Elevated cholesterol or triglyceride levels can easily cause vascular endothelial cell dysfunction. In addition, lipoproteins can freely enter and exit the blood vessel walls when their concentration in the blood is too high. Moreover, lipoproteins can accumulate in the inner layer of the arterial vessel walls, causing local inflammation and attracting monocytes to adhere to the blood vessels’ inner layer, differentiating them into macrophages, which devour oxidized LDL-C to form foam cells. The death and accumulation of foam cells formed by macrophages, coupled with the proliferation and repair of connective tissue, may create early fatty streaks. If arteriosclerosis continues, then atherosclerotic plaque will be formed. Macrophages also secrete some cytokines, stimulate the proliferation of smooth muscle cells on the vessel wall, cause plaque fibrosis, accelerate arteriosclerosis, make the vessel lumen smaller, and make blood flow difficult [
44,
45].
In addition to causing heart disease, hyperlipidemia is closely related to chronic conditions, such as strokes, high blood pressure, diabetes, and kidney disease. The LDL-C/HDL-C ratio is reported to be a more valuable biomarker than LDL-C or HDL-C levels alone, especially for predicting the risk of multiple diseases. If the ratio is low, atherosclerosis risk factors are reduced [
46,
47,
48]. Based on the experimental results obtained from the sugar-free fermentation method and fermentation cycle, the hypolipidemic effect of FLJ on the hyperlipidemic hamster model was investigated. This study’s data after six weeks showed that FLJ could effectively reduce the concentration of TC, TGs, and LDL-C in blood. Compared with the negative control group, the ratio of HDL-C/LDL-C in each FLJ group was significantly increased, while the TC/HDL-C ratio was significantly reduced (
p < 0.05).
A normal liver contains 4–5% of the liver weight as fat. If the fat content exceeds 10–15% of the liver weight, it is called fatty liver disease, typically an increase in oil in the whole liver [
49]. More than half of patients with hyperlipidemia also suffer from fatty liver. In addition, patients with high triglycerides are more likely to suffer from fatty liver compared with those with high cholesterol. Fatty liver is generally divided into two categories according to different causes, namely alcoholic and nonalcoholic [
50,
51]. Hyperlipidemia and obesity are also common risk factors for nonalcoholic fatty liver disease [
52]. Some animal studies have shown that a high-cholesterol diet with hesperidin can reduce triglycerides in blood lipids and increase cholesterol content in feces [
53]. The HFD group was fed a high-fat and high-cholesterol feed, which resulted in excessive fatty liver accumulation. Therefore, the relative liver weight (g/100 g body weight) of the HFD group was significantly increased compared with the control group. In this study, the liver’s TC and triglyceride levels showed that FLJ effectively reduced the blood’s TC, TG, and LDL-C concentrations.
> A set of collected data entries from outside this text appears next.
(** Whether a relationship-backed record is mapped, and with which
    recipient party, depends neither on the stored timestamp nor on the
    clock. *)
Lemma mapComment_rerun (stored : option Z) (now : Z) (comment field : jsval) (msg : obj) :
  legacyShaped comment = false ->
  getFieldName config "hasread" = Ok field ->
  mapComment config stored now comment = Ok msg ->
  exists toParty : jsval,
    msg = relationshipMessage stored now comment toParty field
    /\ forall (stored' : option Z) (now' : Z),
         mapComment config stored' now' comment
         = Ok (relationshipMessage stored' now' comment toParty field).
Proof.
  intros Hshape Hfield Hone.
  apply mapComment_relationship in Hone
    as (toParty & field' & Hby & Hparties & Hfind & Hparty & Hfield' & Hid & Hname & ->);
    [| exact Hshape].
  rewrite Hfield in Hfield'. injection Hfield' as <-.
  exists toParty. split; [reflexivity |].
  now apply mapComment_relationship_intro.
Qed.

Lemma markRead_readDated (m : obj) :
  truthy (prop m "date") = true -> readDated (<["read" := VBool true]> m) = true.
Proof.
  intros Hdate. unfold readDated, prop. rewrite lookup_insert_eq.
  rewrite lookup_insert_ne by discriminate. exact Hdate.
Qed.

Lemma all_read_unreadCount (msgs : list obj) :
  Forall (fun msg => prop msg "read" = VBool true) msgs ->
  length (List.filter isUnread msgs) = 0%nat.
Proof.
  intros Hall. induction Hall as [|msg msgs Hread _ IH]; [reflexivity |].
  simpl. unfold isUnread at 1. now rewrite Hread.
Qed.

(** After [markAllMessagesAsRead] the stored timestamp covers the date
    of every loaded message. *)
Lemma markAll_covers (env : Env) (w : World) (m : obj) (t : Z) :
  Forall (fun m => truthy (prop m "date") = true /\ is_Some (newDate (prop m "date")))
    (messages (state w)) ->
  In m (messages (state w)) ->
  newDate (prop m "date") = Some t ->
  t <= lastCheckedDate (lastChecked (fst (markAllMessagesAsRead env w))).
Proof.
  intros Hdates Hin Ht. unfold markAllMessagesAsRead.
  set (w' := set_messages _ _).
  assert (Hdate : forall x : obj, prop (<["read" := VBool true]> x) "date" = prop x "date")
    by (intros x; unfold prop; now rewrite lookup_insert_ne by discriminate).
  assert (Hvalid : Forall (fun x => readDated x = true -> is_Some (newDate (prop x "date")))
                     (messages (state w'))).
  { simpl. apply List.Forall_forall. intros x Hx _.
    apply in_map_iff in Hx as (y & <- & Hy). rewrite Hdate.
    rewrite List.Forall_forall in Hdates. now apply Hdates. }
  destruct (processMessages_covers w' Hvalid) as [Hcover _].
  apply (Hcover (<["read" := VBool true]> m)).
  - simpl. apply in_map_iff. now exists m.
  - apply markRead_readDated. rewrite List.Forall_forall in Hdates. now apply Hdates.
  - now rewrite Hdate.
Qed.

End MarkAll.

(** C6 (amended).  Take relationship-backed records without the server
    field whose [createdon] is present and parses, and a state loaded
    from them ([storeRecords] is the step of a load cycle that maps and
    reconciles the fetched records, see [loadMessages_cases]).  After
    [markAllMessagesAsRead], loading the same records again succeeds and
    every message derives [read = true], so the unread count is zero,
    whatever the dates of the records (the timestamp that is stored
    covers the latest loaded date as well as the current time).  Records
    in the legacy shape are outside this statement: they keep their own
    [read] property. *)
Theorem markAll_then_reload `{Host} (config : jsval) (env0 env1 env2 : Env)
    (records : list jsval) (field : jsval) (w0 w1 : World) :
  getFieldName config "hasread" = Ok field ->
  Forall (fun comment =>
            legacyShaped comment = false
            /\ nullish (get comment (toStr field)) = true
            /\ truthy (get comment "createdon") = true
            /\ is_Some (newDate (get comment "createdon")))
         records ->
  storeRecords config env0 (VArr records) w0 = (w1, Ok tt) ->
  let w2 := fst (markAllMessagesAsRead env1 w1) in
  let w3 := fst (storeRecords config env2 (VArr records) w2) in
  snd (storeRecords config env2 (VArr records) w2) = Ok tt
  /\ length (messages (state w3)) = length records
  /\ Forall (fun msg => prop msg "read" = VBool true) (messages (state w3))
  /\ unreadCount (state w3) = 0%nat.
Proof.
  intros Hfield Hrecords Hload w2 w3.
  rewrite storeRecords_eq in Hload.
  destruct (mapPortalDataToMessages config (lastChecked w0) (clock env0) (VArr records))
    as [msgs1|] eqn:Hmap1; [| discriminate].
  injection Hload as Hw1.
  assert (Hmsgs1 : messages (state w1) = msgs1)
    by (rewrite <- Hw1; now rewrite processMessages_messages).
  apply mapPortalDataToMessages_Forall2 in Hmap1.
  (* the loaded messages carry the [createdon] of their records *)
  assert (Hloaded : Forall2 (fun comment m =>
                      prop m "date" = get comment "createdon"
                      /\ exists toParty, forall stored' now',
                           mapComment config stored' now' comment
                           = Ok (relationshipMessage stored' now' comment toParty field))
                    records msgs1).
  { clear Hw1 Hmsgs1. induction Hmap1 as [|comment m records msgs1 Hone _ IH].
    - constructor.
    - apply Forall_cons_1 in Hrecords as [(Hshape & _ & Hcreated & _) Hrecords].
      constructor; [| now apply IH].
      destruct (mapComment_rerun config _ _ comment field m Hshape Hfield Hone)
        as (toParty & -> & Hrerun).
      split; [| now exists toParty].
      unfold relationshipMessage. lookup_literal. now apply or_else_truthy. }
  (* so the timestamp stored by markAll covers every [createdon] *)
  assert (Hcovered : Forall (fun comment =>
                       forall t, newDate (get comment "createdon") = Some t ->
                                 t <= lastCheckedDate (lastChecked w2)) records).
  { assert (Hdates : Forall (fun m => truthy (prop m "date") = true
                                      /\ is_Some (newDate (prop m "date")))
                       (messages (state w1))).
    { rewrite Hmsgs1. clear -Hloaded Hrecords.
      induction Hloaded as [|comment m records msgs1 [Hdate _] _ IH]; constructor.
      - apply Forall_cons_1 in Hrecords as [(_ & _ & Hcreated & Hparse) _].
        rewrite Hdate. now split.
      - apply IH. now apply Forall_cons_1 in Hrecords as [_ Hrecords]. }
    assert (Hin : Forall (fun comment => exists m, In m (messages (state w1))
                            /\ prop m "date" = get comment "createdon") records).
    { rewrite Hmsgs1. clear -Hloaded.
      induction Hloaded as [|comment m records msgs1 [Hdate _] _ IH]; constructor.
      - exists m. split; [now left | exact Hdate].
      - eapply Forall_impl; [exact IH |].
        intros c (x & Hx & Hd). exists x. split; [now right | exact Hd]. }
    eapply Forall_impl; [exact Hin |].
    intros comment (m & Hm & Hdate) t Ht. unfold w2.
    apply (markAll_covers env1 w1 m t Hdates Hm). now rewrite Hdate. }
  (* the second load *)
  assert (Hreload : exists msgs3,
             map_result (mapComment config (lastChecked w2) (clock env2)) records = Ok msgs3
             /\ length msgs3 = length records
             /\ Forall (fun msg => prop msg "read" = VBool true) msgs3).
  { clear Hmap1 Hw1 Hmsgs1.
    induction Hloaded as [|comment m records msgs1 [_ (toParty & Hrerun)] _ IH].
    - exists []. repeat split; constructor.
    - apply Forall_cons_1 in Hrecords as [(_ & Hflag & Hcreated & [t Ht]) Hrecords].
      apply Forall_cons_1 in Hcovered as [Hcover Hcovered].
      destruct (IH Hrecords Hcovered) as (msgs3 & Hmap & Hlen & Hread).
      exists (relationshipMessage (lastChecked w2) (clock env2) comment toParty field :: msgs3).
      simpl. rewrite Hrerun, Hmap. simpl. split; [reflexivity |].
      split; [now rewrite Hlen |]. constructor; [| exact Hread].
      unfold relationshipMessage. lookup_literal. unfold isRead.
      rewrite Hflag. cbn [negb]. cbv iota zeta.
      rewrite (or_else_truthy (get comment "createdon")) by exact Hcreated.
      rewrite Hcreated, Ht. simpl date_le.
      specialize (Hcover t Ht). apply Z.leb_le in Hcover. now rewrite Hcover. }
  destruct Hreload as (msgs3 & Hmap3 & Hlen3 & Hread3).
  unfold w3. rewrite storeRecords_eq. simpl mapPortalDataToMessages. rewrite Hmap3. simpl.
  rewrite processMessages_messages, processMessages_unreadCount. simpl.
  repeat split; [exact Hlen3 | exact Hread3 | now apply all_read_unreadCount].
Qed.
After six weeks of FLJ supplementation, the feces from all hamster groups were collected and analyzed for TC and TGs. The test results showed that the contents of TC and TGs in the feces of each FLJ dose group were significantly higher than those in the HFD group. Therefore, supplementing FLJ can promote the excretion of fecal TC and TGs.
This study demonstrated the sugar-free fermentation method and fermentation cycle management of lemon juice. The potential use of FLJ without added sugar in regulating blood lipids was investigated. Future research and verification will be carried out to isolate specific substances from the sugar-free FLJ and examine their mechanism of action.